_Items from a data source:_
------

(** The deletion stops at the first failure, which is only logged. *)
Definition delete_exceeding (cr : BackupCluster) (name : string) (keep : Z) : M unit :=
  r ← tryM (onK (oldScheduledBackups cr name keep));
  match r with
  | Err _ => mret tt
  | Ok oldjobs => _ ← tryM (onK (mapM_list api_delete_backup oldjobs)); mret tt
  end.

(** The callback of [Range]. *)
Definition prune_job (cr : BackupCluster) (ctasks : gmap string BackupTaskSpec)
    (item : BackupScheduleJob) : M unit :=
  if negb (bool_decide (bj_ClusterName item = "")) &&
     negb (bool_decide (bj_ClusterName item = NamespacedName cr)) then mret tt
  else match ctasks !! task_Name item with
       | Some spec =>
           if bool_decide (task_Type spec = IncrementalBackup) then mret tt
           else
             let ret := GetRetention spec cr in
             if negb (bool_decide (ret_Type ret = BackupTaskSpecRetentionTypeCount)) then mret tt
             else if (ret_Count ret <=? 0)%Z then mret tt
             else delete_exceeding cr (task_Name item) (ret_Count ret)
       | None => deleteBackupTask cr item
       end.

(** The callback removes at most the entry it is called for, so [Range] visits
    the jobs that were there when it started. *)
Definition deleteOldBackupTasks (cr : BackupCluster) (ctasks : gmap string BackupTaskSpec) : M unit :=
  λ w, mapM_list (λ p, prune_job cr ctasks p.2) (map_order (backupJobs w.1)) w.

(** What is wrong with an enabled task. *)
Definition task_error (cr : BackupCluster) (task : BackupTaskSpec) : option error :=
  let no_storage := match b_Storages (bc_Backup cr) !! task_StorageName task with
                    | None => true | Some _ => false end in
  let external := bool_decide (task_Type task = ExternalBackup) in
  if negb external && no_storage then
    Some (ENew ("there is no storage " +:+ task_StorageName task +:+ " in cluster " +:+
                cr_Name cr +:+ " for " +:+ task_Name task +:+ " task"))
  else if external && bool_decide (default "" (task_VolumeSnapshotClass task) = "") then
    Some (ENew ("spec volumeSnapshotClass field is empty for " +:+ task_Name task +:+ " task"))
  else None.

Fixpoint schedule_tasks (cr : BackupCluster) (tasks : list BackupTaskSpec)
    (ctasks : gmap string BackupTaskSpec) : M (gmap string BackupTaskSpec) :=
  match tasks with
  | [] => mret ctasks
  | task :: tasks' =>
      if negb (task_Enabled task) then schedule_tasks cr tasks' ctasks
      else match task_error cr task with
           | Some e => throw e
           | None =>
               createOrUpdateBackupTask cr task;;
               schedule_tasks cr tasks' (<[task_Name task := task]> ctasks)
           end
  end.

Definition reconcileBackupTasks (cr : BackupCluster) : M unit :=
  if IsPVCShrinkInProgress cr then mret tt
  else
    ctasks ← schedule_tasks cr (b_Tasks (bc_Backup cr)) ∅;
    deleteOldBackupTasks cr ctasks.
End schedule.

(** * Retention *)
Lemma older_strict : strict_weak older.
Proof.
  split; unfold older, Before; intros *; rewrite ?Z.ltb_lt, ?Z.ltb_ge; lia.
Qed.

Lemma pop_n_spec n h :
  heap_ok older h (length h) → n ≤ length h →
  ∃ ret h', pop_n n h = Ok ret ∧ length ret = n ∧ ret ++ h' ≡ₚ h ∧
    StronglySorted (λ a b, older b a = false) ret ∧
    ∀ o k, o ∈ ret → k ∈ h' → older k o = false.
Proof.
  revert h; induction n as [|n IH]; intros h Hh Hn.
  { exists [], h. split_and!; try done; [constructor|]. intros o k Ho. by apply elem_of_nil in Ho. }
  destruct (heap_Pop_spec older older_strict h) as (x & h1 & Hpop & Hp & Hh1 & Hmin);
    [by intros ->; cbn in Hn; lia|done|].
  assert (length h = S (length h1)) as Hlen by (by rewrite <- Hp).
  destruct (IH h1 Hh1) as (ret & h2 & Hr & Hl & Hp2 & Hs & Hle); [lia|].
  assert (∀ y, y ∈ ret ++ h2 → older y x = false) as Hx.
  { intros y Hy. apply Hmin. rewrite <- Hp, elem_of_cons. right. by rewrite <- Hp2. }
  exists (x :: ret), h2. cbn [pop_n]. rewrite Hpop, Hr. split_and!.
  - done.
  - cbn. by rewrite Hl.
  - cbn. by rewrite Hp2.
  - constructor; [done|]. apply Forall_forall. intros y Hy. apply Hx. apply elem_of_app. by left.
  - intros o k [->|Ho]%elem_of_cons Hk; [|by apply Hle]. apply Hx. apply elem_of_app. by right.
Qed.

Abbreviation is_ready := (λ b, bk_State b = BackupStateReady).

Lemma ready_heap_spec items :
  ready_heap items ≡ₚ filter is_ready items ∧ heap_ok older (ready_heap items) (length (ready_heap items)).
Proof.
  unfold ready_heap.
  assert (∀ h, heap_ok older h (length h) →
    let h' := foldl (λ h bcp, if bool_decide (bk_State bcp = BackupStateReady)
                              then heap_Push older h bcp else h) h items in
    h' ≡ₚ h ++ filter is_ready items ∧ heap_ok older h' (length h')) as H.
  { induction items as [|b items IH]; intros h Hh; cbn [foldl]; [by rewrite app_nil_r|].
    rewrite filter_cons. case_bool_decide as Hb; [|rewrite decide_False by done; by apply IH].
    rewrite decide_True by done.
    destruct (IH (heap_Push older h b)) as [Hp Ho].
    { apply heap_Push_ok; [apply older_strict|done]. }
    split; [|done]. rewrite Hp. unfold heap_Push. cbv zeta. rewrite up_perm.
    by rewrite <- app_assoc. }
  apply (H []). intros k Hk. cbn in Hk. lia.
Qed.
(* ===== verification/BackupController.v ===== *)
(** The controller of PerconaServerMongoDBBackup resources
    (pkg/controller/perconaservermongodbbackup): [Reconcile], the start of a
    backup under the cluster's lock, cancellation and the finalizers, with
    [HasActiveJobs] of pkg/psmdb/backup.

    A run of [Reconcile] reads the backup once, and writes its status through
    [updateStatus].  The deferred functions of the source run here after the
    body, in the same order.  A panic passes through every handler ([catchM]),
    as no handler of the controller recovers. *)
From S2P Require Import Prelude ReplsetModels Api Kube Hosts GoSort BackupApi Lease BackupExec PbmConfig.

Definition defaultBackoff : nat := 6.           (* Steps *)
Definition updateStatusBackoff : nat := 6.

(** Exec in a pod's container ([clientcmd.Exec]), and the storages of a backup
    opened without PBM ([s3.New], ..., [DeleteBackupFiles]). *)
Class BackupFiles (W : Type) := {
  files_exec : Pod → string → list string → GoM W unit;
  files_open : StorageConf → GoM W unit;
  files_delete : StorageConf → string → GoM W unit
}.

(** The executor of a backup; [None] is an executor without PBM. *)
Inductive backupExecutor :=
| managedBackups (spec : option BackupSpec)
| snapshotBackups (spec : option BackupSpec).
Definition exec_spec (b : backupExecutor) : option BackupSpec :=
  match b with managedBackups s | snapshotBackups s => s end.
Definition exec_has_pbm (b : backupExecutor) : bool :=
  match exec_spec b with Some _ => true | None => false end.

(** [reconcile.Result]: after how many nanoseconds to come back, 0 for not *)
Record Result := { RequeueAfter : Z }.
Definition noRequeue : Result := {| RequeueAfter := 0 |}.
Abbreviation reply := (Result * option error)%type.

Section controller.
Context {W : Type} {KB : BackupClient W} {P : PBM W} {SC : SnapshotClient W} {E : BackupEnv W}.
Context {L : LeaseClient W} {K : K8sClient W} {F : BackupFiles W}.
Context {V : Versions} {O : MapOrder} {G : GoSort} {H : Md5} {R : GoRetryOn}.
Context (reconcileIn : Z).
Abbreviation M := (GoM W).
Implicit Types (cluster : BackupCluster) (cr : PerconaServerMongoDBBackup).

(** * Other jobs of the cluster *)
Definition IsErrNoDocuments (e : error) : bool := is_kind KNoDocuments e.

Definition restore_active cluster (r : PerconaServerMongoDBRestore) : bool :=
  bool_decide (r_ClusterName r = cr_Name cluster)
  && negb (bool_decide (r_State r = RestoreStateReady) || bool_decide (r_State r = RestoreStateError)
           || bool_decide (r_State r = RestoreStateWaiting)).

Definition own_restore (current : Job) (r : PerconaServerMongoDBRestore) : bool :=
  bool_decide (r_Name r = job_Name current) &&
  match job_Type current with TypeRestore | TypePITRestore => true | TypeBackup => false end.

Definition HasActiveJobs cluster (current : Job) (allowLock : Lock → bool) : M bool :=
  rstrs ← wrapM "get restore list" (api_list_restores (cr_Namespace cluster));
  if existsb (λ r, negb (own_restore current r) && restore_active cluster r) rstrs then mret true
  else if negb (b_Enabled (bc_Backup cluster)) then mret false
  else
    n ← catchM (newPBM cluster);
    match n with
    | Err e => if IsErrNoDocuments e then mret false else throw (EWrap e "getting PBM object")
    | Ok _ =>
        deferM pbm_Close
          (wrapM "check PBM locks" (hasLocks false (λ l, allowLock l && NotJobLock current l)))
    end.

(** * The status and the lease *)
Definition updateStatus cr : M unit :=
  r ← catchM (retry_on updateStatusBackoff (is_kind KConflict)
    (c ← api_get_backup (bk_Namespace cr) (bk_Name cr);
     api_update_backup_status (with_status (bk_Status cr) c)));
  match r with
  | Ok _ => mret tt
  | Err e => if IsNotFound e then mret tt else throw (EWrap e "write status")
  end.

Definition runReleaseLockFinalizer cr : M unit :=
  r ← catchM (ReleaseLease (BackupLeaseName (bsp_ClusterName (bk_Spec cr))) (bk_Namespace cr)
                (BackupHolderId cr));
  match r with
  | Ok _ => mret tt
  | Err e =>
      if IsNotFound e || bool_decide (err_cause e = ErrNotTheHolder) then mret tt
      else throw (EWrap e "release backup lock")
  end.

Definition fresh_backup cr : bool :=
  bool_decide (bk_State cr = BackupStateNew) || bool_decide (bk_State cr = BackupStateWaiting).

Definition checkClusterSyncLease cr cluster : M bool :=
  if negb (fresh_backup cr) then mret false
  else
    active ← wrapM "check clustersync lease"
      (IsLeaseActive (ClusterSyncLeaseName (cr_Name cluster)) (bk_Namespace cr));
    if negb active then mret false
    else
      (if bool_decide (bs_WaitingReason (bk_Status cr) = BackupWaitingReasonClusterSync) then mret tt
       else be_event "ClusterSyncActive");;
      mret true.

(** Whether the backup that holds the lease has ended, or is gone *)
Definition holder_done (backups : list PerconaServerMongoDBBackup) (holder : string) : bool :=
  match find (λ b, bool_decide (BackupHolderId b = holder)) backups with
  | Some b => backupStateTerminal (bk_State b)
  | None => true
  end.
Definition checkStale cr (lease : Lease) : M bool :=
  match lease_holder lease with
  | None => mret true
  | Some holder =>
      backups ← wrapM "list backups" (api_list_backups (bk_Namespace cr) (SelectorFromSet ∅));
      mret (holder_done backups holder)
  end.

Definition tryAcquireLease cr cluster : M bool :=
  if negb (fresh_backup cr) then mret true
  else
    let holderID := BackupHolderId cr in
    r ← catchM (AcquireLease (BackupLeaseName (cr_Name cluster)) (bk_Namespace cr) holderID
                  (Some (checkStale cr)));
    match r with
    | Err e =>
        if bool_decide (err_cause e = ErrLeaseAlreadyHeld) || is_kind KAlreadyExists e
           || is_kind KConflict e
        then mret false
        else throw (EWrap e "acquire backup lock")
    | Ok lease =>
        mret (match l_HolderIdentity lease with
              | Some h => bool_decide (h = holderID)
              | None => true
              end)
    end.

------

_Work required:_
Wherever "updateStatusBackoff" occurs in the records above, copy the line it sits in.

_Reply to the task:_
Definition updateStatusBackoff : nat := 6.
  r ← catchM (retry_on updateStatusBackoff (is_kind KConflict)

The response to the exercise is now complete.